• **WHAT YOU WILL DO**
Below is a set of entries. Print the line that contains "Definition checkpoint_candidate (checkpoint_id" and every later line word for word, through the final one.

━━ SUPPLIED MATERIAL ━━

(* ===== verification/LedgerLeases.v ===== *)
(** * LedgerLeases: leases on provider resources

    Models the resource-lease methods of [ControlLedger]
    (control_plane/ledger/store.py). *)

From S2P Require Import Prelude Time Json LedgerState.

Definition of_resource (kind ref : string) (r : lease_row) : bool := (ls_kind r == kind) && (ls_ref r == ref).

(** A lease row in force at [now], as SQL decides it: unreleased, with a
    deadline text above the text of [now]. *)
Definition in_force (now : Z) (r : lease_row) : bool := (ls_released_at r == None) && text_ltb now (ls_until r).

(** [SELECT max(epoch)], 0 when there is no row. *)
Definition max_epoch (l : list lease_row) : Z := match max_by ls_epoch l with Some r => ls_epoch r | None => 0 end.

(** [INSERT INTO resource_leases]: primary key [lease_id], unique
    [(resource_kind, resource_ref, epoch)], [epoch >= 1]. *)
Definition insert_lease (r : lease_row) : M ledger unit :=
  insert_row resource_leases (λ _, 1 <=? ls_epoch r)
    (λ a b, (ls_id a == ls_id b) || ((ls_kind a == ls_kind b) && (ls_ref a == ls_ref b) && (ls_epoch a == ls_epoch b))) r.

Definition acquire_resource_lease (lease_id resource_kind resource_ref holder_id : string) (lease_until : datetime)
    (now : Z) : M ledger lease_row :=
  until ← lift (aware_instant lease_until);
  raise_if (until <=? now) LeaseRejected "resource lease must expire in the future" ;;
  atomically (
    l ← get;
    let mine := List.filter (of_resource resource_kind resource_ref) (l_leases l) in
    match max_by ls_epoch (List.filter (in_force now) mine) with
    | Some active =>
        if (ls_id active == lease_id) && (ls_holder active == holder_id) then mret active
        else raise LeaseRejected "resource already has an active lease"
    | None =>
        insert_lease (mk_lease lease_id resource_kind resource_ref holder_id (max_epoch mine + 1) now until None) ;;
        row ← select_one resource_leases (λ r, ls_id r == lease_id);
        assert_some row
    end).

Definition resource_lease (lease_id : string) : M ledger (option lease_row) :=
  select_one resource_leases (λ r, ls_id r == lease_id).

Definition held_by (lease_id holder_id : string) (epoch : Z) (r : lease_row) : bool :=
  (ls_id r == lease_id) && (ls_holder r == holder_id) && (ls_epoch r == epoch).

Definition renew_resource_lease (lease_id holder_id : string) (epoch : Z) (lease_until : datetime) (now : Z) :
    M ledger unit :=
  until ← lift (aware_instant lease_until);
  raise_if (until <=? now) LeaseRejected "resource lease renewal must expire in the future" ;;
  atomically (
    changed ← update_where resource_leases (λ r, held_by lease_id holder_id epoch r && in_force now r)
                (ls_set_until until);
    raise_if (changed != 1%nat) LeaseRejected "resource lease renewal is stale, expired, or fenced").

Definition release_resource_lease (lease_id holder_id : string) (epoch now : Z) : M ledger unit :=
  atomically (
    changed ← update_where resource_leases (λ r, held_by lease_id holder_id epoch r && (ls_released_at r == None))
                (ls_set_released now);
    raise_if (changed != 1%nat) LeaseRejected "resource lease release is stale or fenced").

Definition release_resource_lease_exact (lease_id holder_id : string) (epoch now : Z) : M ledger unit :=
  atomically (
    row ← select_one resource_leases (λ r, ls_id r == lease_id);
    match row with
    | Some r =>
        raise_if ((ls_holder r != holder_id) || (ls_epoch r != epoch)) LeaseRejected
          "resource lease release is stale or fenced" ;;
        if ls_released_at r == None then
          update_where resource_leases (λ r, (ls_id r == lease_id) && (ls_released_at r == None)) (ls_set_released now) ;;
          mret tt
        else mret tt
    | None => raise LeaseRejected "resource lease release is stale or fenced"
    end).
(* ===== verification/LedgerCheckpoints.v ===== *)
(** * LedgerCheckpoints: checkpoint candidates and the durable HEAD

    Models the checkpoint methods of [ControlLedger]
    (control_plane/ledger/store.py) on the tables of migrations 006 and 010. *)

From S2P Require Import Prelude Time Json LedgerState.

Definition cc_with (c : candidate_row) (version : option string) (status : string) (failure : option string)
    (verified : option Z) (package : option string) : candidate_row :=
  mk_candidate (cc_id c) (cc_service c) (cc_operation c) (cc_dataset c) version (cc_manifest_sha256 c) (cc_source c)
    (cc_generation c) (cc_master c) (cc_epoch c) status failure (cc_created_at c) verified (cc_manifest c) package.

Definition by_cc_id (id : string) (c : candidate_row) : bool := cc_id c == id.
Definition by_hd (kind : string) (h : head_row) : bool := hd_service h == kind.

(** UNIQUE(dataset_ref, version_ref): SQL NULLs never collide. *)
Definition same_version (a b : candidate_row) : bool :=
  (cc_dataset a == cc_dataset b) && (cc_version a == cc_version b) && (cc_version a != None).

(** [REFERENCES checkpoint_candidates(checkpoint_id)] of a nullable column. *)
Definition candidate_exists (id : option string) (l : ledger) : bool :=
  match id with None => true | Some c => existsb (by_cc_id c) (l_candidates l) end.

Definition insert_candidate (c : candidate_row) : M ledger unit :=
  insert_row checkpoint_candidates
    (λ l, operation_exists (cc_operation c) l && ((cc_source c == Some (cc_id c)) || candidate_exists (cc_source c) l)
          && (0 <=? cc_generation c) && (1 <=? cc_epoch c))
    (λ a b, (cc_id a == cc_id b) || same_version a b) c.

(** An UPDATE of candidates that must keep UNIQUE(dataset_ref, version_ref). *)
Definition update_versions (p : candidate_row → bool) (f : candidate_row → candidate_row) : M ledger nat := λ l,
  let changed := List.filter p (l_candidates l) in
  if existsb (λ c, existsb (λ c', (cc_id (f c) != cc_id c') && same_version (f c) c')
                     (map (λ r, if p r then f r else r) (l_candidates l))) changed
  then (Exc (Exn IntegrityError "UNIQUE constraint failed"), l)
  else update_where checkpoint_candidates p f l.

#[export] Hint Extern 1 (keeps _ (update_versions _ _)) =>
  intros ?; unfold update_versions;
  match goal with |- context [if ?b then _ else _] => destruct b end; reflexivity : frame.

Record candidate_request := mk_candidate_request {
  cr_id : string; cr_service : string; cr_operation : string; cr_dataset : string; cr_version : option string;
  cr_manifest_sha256 : string; cr_source : option string; cr_generation : option Z; cr_master : string; cr_epoch : Z;
  cr_manifest : option (list (string * json));
}.

(** [str(head["current_checkpoint_id"]) if head and head["current_checkpoint_id"] else None] *)
Definition truthy_text (o : option string) : option string :=
  match o with Some s => if s == "" then None else Some s | None => None end.

Definition add_checkpoint_candidate (r : candidate_request) (now : Z) : M ledger unit :=
  raise_if (slen (cr_manifest_sha256 r) != 64) ValueError "manifest_sha256 must be an exact SHA-256" ;;
  atomically (
    existing ← select_one checkpoint_candidates (by_cc_id (cr_id r));
    match existing with
    | Some c =>
        let replay_generation := default (cc_generation c) (cr_generation r) in
        raise_if (negb ((cc_service c == cr_service r) && (cc_operation c == cr_operation r)
                        && (cc_dataset c == cr_dataset r) && (cc_manifest_sha256 c == cr_manifest_sha256 r)
                        && (cc_source c == cr_source r) && (cc_generation c == replay_generation)
                        && (cc_master c == cr_master r) && (cc_epoch c == cr_epoch r))) StaleRuntimeEvent
          "checkpoint idempotency identity conflicts with durable candidate"
    | None =>
        head ← select_one checkpoint_heads (by_hd (cr_service r));
        let current_generation := match head with Some h => hd_generation h | None => 0 end in
        let current_checkpoint := match head with Some h => truthy_text (hd_current h) | None => None end in
        let expected_generation := default current_generation (cr_generation r) in
        raise_if ((expected_generation != current_generation) || (cr_source r != current_checkpoint)) StaleRuntimeEvent
          "checkpoint candidate source is not current HEAD" ;;
        manifest ← match cr_manifest r with
                   | Some m => t ← lift (safe_json (Some m) MAX_METADATA_BYTES); mret (Some t)
                   | None => mret None
                   end;
        insert_candidate (mk_candidate (cr_id r) (cr_service r) (cr_operation r) (cr_dataset r) (cr_version r)
          (cr_manifest_sha256 r) (cr_source r) expected_generation (cr_master r) (cr_epoch r) "CANDIDATE" None now None
          manifest None)
    end).

Definition mark_checkpoint_uploaded (checkpoint_id version_ref : string) : M ledger unit :=
  raise_if (blank_or_longer version_ref 512) ValueError "checkpoint exact version ref is invalid" ;;
  atomically (
    changed ← update_versions
      (λ c, by_cc_id checkpoint_id c && (cc_status c == "CANDIDATE") && (cc_version c == None))
      (λ c, cc_with c (Some version_ref) "UPLOADED" (cc_failure c) (cc_verified_at c) (cc_package c));
    if changed == 1%nat then mret tt
    else
      row ← select_one checkpoint_candidates (by_cc_id checkpoint_id);
      raise_if (match row with
                | None => true
                | Some c => negb (mem (cc_status c) ["UPLOADED"; "READBACK_VERIFIED"; "RESTORE_VERIFIED"; "VERIFIED"])
                            || (cc_version c != Some version_ref)
                end) StaleRuntimeEvent "checkpoint candidate cannot be uploaded from its current state").

Definition record_checkpoint_package_sha256 (checkpoint_id package_sha256 : string) : M ledger unit :=
  raise_if (negb (is_sha256 package_sha256)) ValueError "checkpoint package hash is invalid" ;;
  atomically (
    changed ← update_where checkpoint_candidates
      (λ c, by_cc_id checkpoint_id c && ((cc_package c == None) || (cc_package c == Some package_sha256)))
      (λ c, cc_with c (cc_version c) (cc_status c) (cc_failure c) (cc_verified_at c)
              (Some (default package_sha256 (cc_package c))));
    raise_if (changed != 1%nat) StaleRuntimeEvent "checkpoint package hash conflicts with durable identity").

(** [_checkpoint_transition] *)
Definition checkpoint_transition (checkpoint_id expected target : string) (verified_at : option Z)
    (later_statuses : list string) : M ledger unit :=
  atomically (
    changed ← update_where checkpoint_candidates (λ c, by_cc_id checkpoint_id c && (cc_status c == expected))
      (λ c, cc_with c (cc_version c) target (cc_failure c)
              (match verified_at with Some t => Some t | None => cc_verified_at c end) (cc_package c));
    if changed == 1%nat then mret tt
    else
      row ← select_one checkpoint_candidates (by_cc_id checkpoint_id);
      raise_if (match row with
                | None => true
                | Some c => negb (mem (cc_status c) (target :: later_statuses))
                end) StaleRuntimeEvent
        ("checkpoint candidate cannot advance " +:+ expected +:+ "->" +:+ target +:+ " from its current state")).

Definition mark_checkpoint_readback_verified (checkpoint_id : string) : M ledger unit :=
  checkpoint_transition checkpoint_id "UPLOADED" "READBACK_VERIFIED" None ["RESTORE_VERIFIED"; "VERIFIED"].

Definition mark_checkpoint_restore_verified (checkpoint_id : string) : M ledger unit :=
  checkpoint_transition checkpoint_id "READBACK_VERIFIED" "RESTORE_VERIFIED" None ["VERIFIED"].

Definition mark_checkpoint_verified (checkpoint_id : string) (now : Z) : M ledger unit :=
  checkpoint_transition checkpoint_id "RESTORE_VERIFIED" "VERIFIED" (Some now) [].

Definition fail_checkpoint (checkpoint_id failure_code : string) : M ledger unit :=
  atomically (
    update_where checkpoint_candidates (λ c, by_cc_id checkpoint_id c && (cc_status c != "VERIFIED"))
      (λ c, cc_with c (cc_version c) "FAILED" (Some failure_code) (cc_verified_at c) (cc_package c)) ;;
    mret tt).

(** The HEAD constraint: [current_checkpoint_id IS NULL OR current_checkpoint_id
    <> previous_checkpoint_id], which a NULL previous satisfies, and both
    columns reference candidates. *)
Definition head_valid (h : head_row) (l : ledger) : bool :=
  (0 <=? hd_generation h) && candidate_exists (hd_current h) l && candidate_exists (hd_previous h) l
  && match hd_current h, hd_previous h with Some c, Some p => c != p | _, _ => true end.

Definition promote_checkpoint (service_kind checkpoint_id : string) (expected_generation : Z)
    (expected_parent : option string) (now : Z) : M ledger head_row :=
  atomically (
    candidate ← select_one checkpoint_candidates (by_cc_id checkpoint_id);
    match candidate with
    | None => raise StaleRuntimeEvent "checkpoint candidate is absent or belongs to another service"
    | Some c =>
        raise_if (cc_service c != service_kind) StaleRuntimeEvent
          "checkpoint candidate is absent or belongs to another service" ;;
        current ← select_one checkpoint_heads (by_hd service_kind);
        let generation := match current with Some h => hd_generation h | None => 0 end in
        let old_current := match current with Some h => hd_current h | None => None end in
        if (old_current == Some checkpoint_id) && (cc_status c == "VERIFIED") then assert_some current
        else
          raise_if (negb (mem (cc_status c) ["RESTORE_VERIFIED"; "VERIFIED"])) StaleRuntimeEvent
            "only a restore-verified checkpoint can advance HEAD" ;;
          raise_if ((generation != expected_generation) || (old_current != expected_parent)
                    || (cc_generation c != expected_generation) || (cc_source c != expected_parent)) StaleRuntimeEvent
            "checkpoint HEAD generation or parent changed concurrently" ;;
          (match current with
           | None =>
               let h := mk_head service_kind 1 (Some checkpoint_id) old_current now in
               insert_row checkpoint_heads (head_valid h) (λ a b, hd_service a == hd_service b) h
           | Some h =>
               let step r := mk_head (hd_service r) (hd_generation r + 1) (Some checkpoint_id) (hd_current r) now in
               l ← get;
               raise_if (negb (head_valid (step h) l)) IntegrityError "CHECK constraint failed: checkpoint_heads" ;;
               changed ← update_where checkpoint_heads
                 (λ r, by_hd service_kind r && (hd_generation r == expected_generation) && (hd_current r == expected_parent))
                 step;
               raise_if (changed != 1%nat) StaleRuntimeEvent "checkpoint HEAD compare-and-swap lost"
           end) ;;
          (if cc_status c == "RESTORE_VERIFIED" then
             verified ← update_where checkpoint_candidates
               (λ r, by_cc_id checkpoint_id r && (cc_status r == "RESTORE_VERIFIED"))
               (λ r, cc_with r (cc_version r) "VERIFIED" (cc_failure r) (Some now) (cc_package r));
             raise_if (verified != 1%nat) StaleRuntimeEvent "checkpoint verification state changed during promotion"
           else mret tt) ;;
          row ← select_one checkpoint_heads (by_hd service_kind);
          assert_some row
    end).

Definition checkpoint_head (service_kind : string) : M ledger (option head_row) :=
  select_one checkpoint_heads (by_hd service_kind).

(** The projection [checkpoint_candidate] returns is the row with its manifest
    decoded. *)
Definition checkpoint_candidate (checkpoint_id : string) : M ledger (option (candidate_row * option json)) :=
  row ← select_one checkpoint_candidates (by_cc_id checkpoint_id);
  match row with
  | None => mret None
  | Some c =>
      manifest ← match truthy_text (cc_manifest c) with
                 | None => mret None
                 | Some t => match loads t with
                             | Some j => mret (Some j)
                             | None => raise ValueError "Expecting value"
                             end
                 end;
      mret (Some (c, manifest))
  end.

━━━

• **SOLUTION TO THIS TASK**
Definition checkpoint_candidate (checkpoint_id : string) : M ledger (option (candidate_row * option json)) :=
  row ← select_one checkpoint_candidates (by_cc_id checkpoint_id);
  match row with
  | None => mret None
  | Some c =>
      manifest ← match truthy_text (cc_manifest c) with
                 | None => mret None
                 | Some t => match loads t with
                             | Some j => mret (Some j)
                             | None => raise ValueError "Expecting value"
                             end
                 end;
      mret (Some (c, manifest))
  end.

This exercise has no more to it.